* _Data for analysis_:
Lemma int_of_str_None t x : x ∈ t → is_digit x = false → x ≠ 45 → int_of_str t = None.
Proof.
  intros Hx Hd Hm. destruct t as [|c ds]; [done|]. cbn [int_of_str].
  assert (Hf : ∀ l, x ∈ l → forallb is_digit l = false).
  { intros l Hl. destruct (forallb is_digit l) eqn:E; [|done]. rewrite forallb_forall in E.
    rewrite (E x) in Hd; [done|by apply list_elem_of_In]. }
  destruct (Z.eqb_spec c 45) as [->|]; [|by rewrite Hf]. apply elem_of_cons in Hx as [?|Hx]; [done|]. by rewrite Hf.
Qed.

Lemma digits_take_drop i l : forallb is_digit l = true → forallb is_digit (take i l) = true ∧ forallb is_digit (drop i l) = true.
Proof. rewrite <- (take_drop i l) at 1. rewrite forallb_app. apply andb_true_iff. Qed.

(** A fraction, an exponent, as the scanner meets them. *)
Lemma scan_fraction_digits fds rest : fds ≠ [] → forallb is_digit fds = true → digits_end rest →
  scan_fraction (lit "." ++ fds ++ rest) = Some (fds, rest).
Proof.
  intros Hne Hd Hr. unfold scan_fraction. change (lit ".") with [46]. cbn [app]. change (46 =? 46) with true. cbn iota.
  rewrite span_digits_until by done. by destruct fds.
Qed.
Lemma scan_exponent_text x : scan_exponent (lit "e" ++ (if 0 <=? x then lit "+" else lit "-") ++ str_of_nonneg (Z.abs x)) = Some (x, []).
Proof.
  destruct (str_of_nonneg_spec (Z.abs x)) as (Hd & Hv & Hne); [lia|].
  pose proof (span_digits_until (str_of_nonneg (Z.abs x)) [] Hd I) as Hs. rewrite app_nil_r in Hs.
  set (q := str_of_nonneg (Z.abs x)) in *. clearbody q.
  unfold scan_exponent. change (lit "e") with [101]. change (lit "+") with [43]. change (lit "-") with [45].
  change ((101 =? 101) || (101 =? 69)) with true.
  destruct (Z.leb_spec 0 x); cbn [app]; change (43 =? 45) with false; change (43 =? 43) with true; change (45 =? 45) with true;
    cbn iota; rewrite Hs; destruct q; try done; rewrite Hv; do 2 f_equal; lia.
Qed.
Lemma scan_int_digits c ds rest : c ≠ 48 → forallb is_digit (c :: ds) = true → digits_end rest →
  scan_int (c :: ds ++ rest) = (c :: ds, rest).
Proof. intros Hc Hd Hr. unfold scan_int. rewrite (proj2 (Z.eqb_neq _ _) Hc). by apply (span_digits_until (c :: ds)). Qed.

Lemma scan_number_fraction neg s ids fds : scan_int s = (ids, lit "." ++ fds) → ids ≠ [] → fds ≠ [] → forallb is_digit fds = true →
  scan_number neg s = Ok (PFloat (float_of_decimal neg (dec_value (ids ++ fds)) (0 - zlen fds)), []).
Proof.
  intros Hi Hne Hf Hd. unfold scan_number. rewrite Hi. pose proof (scan_fraction_digits fds [] Hf Hd I) as Hs.
  rewrite app_nil_r in Hs. rewrite Hs. by destruct ids.
Qed.
Lemma scan_number_exponent neg c fds x : c ≠ 48 → forallb is_digit (c :: fds) = true →
  scan_number neg ((c :: (match fds with [] => [] | _ => lit "." ++ fds end)) ++
    lit "e" ++ (if 0 <=? x then lit "+" else lit "-") ++ str_of_nonneg (Z.abs x)) =
  Ok (PFloat (float_of_decimal neg (dec_value (c :: fds)) (x - zlen fds)), []).
Proof.
  intros Hc Hd. cbn [forallb] in Hd. apply andb_true_iff in Hd as [Hcd Hd]. unfold scan_number. cbn [app].
  set (ex := lit "e" ++ _). destruct fds as [|f fds].
  - change ([] ++ ex) with ex. pose proof (scan_int_digits c [] ex Hc) as Hi. cbn [app] in Hi.
    rewrite Hi; [|by cbn [forallb]; rewrite Hcd|done]. change (scan_fraction ex) with (@None (pystr * pystr)). unfold ex. by rewrite scan_exponent_text.
  - pose proof (scan_int_digits c [] (lit "." ++ (f :: fds) ++ ex) Hc) as Hi. rewrite <- (assoc_L (++)).
    cbn [app] in Hi |- *. rewrite Hi; [|by cbn [forallb]; rewrite Hcd|done].
    change (46 :: ?r) with (lit "." ++ r). pose proof (scan_fraction_digits (f :: fds) ex) as Hs. cbn [app] in Hs.
    rewrite Hs by done. unfold ex. by rewrite scan_exponent_text.
Qed.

* _Exercise description_:
Take the listing above from its first line through the line containing "Lemma scan_fraction_digits fds", and transcribe that stretch exactly, with no other lines.

* _Response to this task_:
Lemma int_of_str_None t x : x ∈ t → is_digit x = false → x ≠ 45 → int_of_str t = None.
Proof.
  intros Hx Hd Hm. destruct t as [|c ds]; [done|]. cbn [int_of_str].
  assert (Hf : ∀ l, x ∈ l → forallb is_digit l = false).
  { intros l Hl. destruct (forallb is_digit l) eqn:E; [|done]. rewrite forallb_forall in E.
    rewrite (E x) in Hd; [done|by apply list_elem_of_In]. }
  destruct (Z.eqb_spec c 45) as [->|]; [|by rewrite Hf]. apply elem_of_cons in Hx as [?|Hx]; [done|]. by rewrite Hf.
Qed.

Lemma digits_take_drop i l : forallb is_digit l = true → forallb is_digit (take i l) = true ∧ forallb is_digit (drop i l) = true.
Proof. rewrite <- (take_drop i l) at 1. rewrite forallb_app. apply andb_true_iff. Qed.

(** A fraction, an exponent, as the scanner meets them. *)
Lemma scan_fraction_digits fds rest : fds ≠ [] → forallb is_digit fds = true → digits_end rest →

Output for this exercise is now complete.